Tesla Motors, the clean energy car maker founded by Silicon Valley billionaire Elon Musk, could be about to announce a merger with SolarCity, a solar panel installer that has dominated the Californian residential solar panel market since 2007.
Any deal would have to win the backing of shareholders from both companies.
The move is seen as part of Musk's strategy for his electric car business. He has previously unveiled a master plan "part deux" calling for a combined company to offer customers a single source of hardware for a low-carbon lifestyle.

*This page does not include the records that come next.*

(* ===== verification/_CoqProject ===== *)
-Q . S2P
Prelude.v
Bits.v
Layout.v
Memory.v
Aarch64.v
Ring.v
Sync.v
Region.v
BootAlloc.v
Frame.v
Mmu.v
Paging.v
Mmio.v
Uart.v
Log.v
Keyboard.v
Cores.v
Mailbox.v
Font.v
Framebuffer.v
Vfs.v
Screen.v
Trap.v
Smp.v
Process.v
Scheduler.v
Handover.v
Fdt.v
Dtb.v
DtbUart.v
Timer.v
Intc.v
Interrupts.v
Heap.v
Syscall.v
Vectors.v
Preempt.v
BootAsm.v
Switch.v
User.v
Shell.v
MmInit.v
Main.v
Boot.v
Session.v
PowerOn.v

Musk is both the chief executive of Tesla and the chairman of SolarCity, which was founded at his suggestion by his cousins Peter and Lyndon Rive. He is also the biggest shareholder in both companies. But the merger could still hit opposition from a special committee, formed to review Tesla's offer for SolarCity independently of Musk and his team.
As part of the deal, SolarCity is expected to continue to court offers from competing companies for a short period of time after the merger has been signed.
The amount Tesla would pay for SolarCity could not be gleaned, but it had previously offered 0.122 to 0.131 of its shares for each SolarCity share.
SolarCity has a market capitalisation, or the total value of all of its shares, of $2.6bn (£1.7bn), while Tesla's market capitalisation is a whopping $34.6bn.
Musk has said the combination will benefit consumers, who should then be able to install solar panels on their roofs, send power to Tesla storage batteries in their homes and to Tesla cars in garages.
Tesla is also reportedly considering creating a fleet of self-driving cars for ride-sharing services, which could rival Uber and Lyft.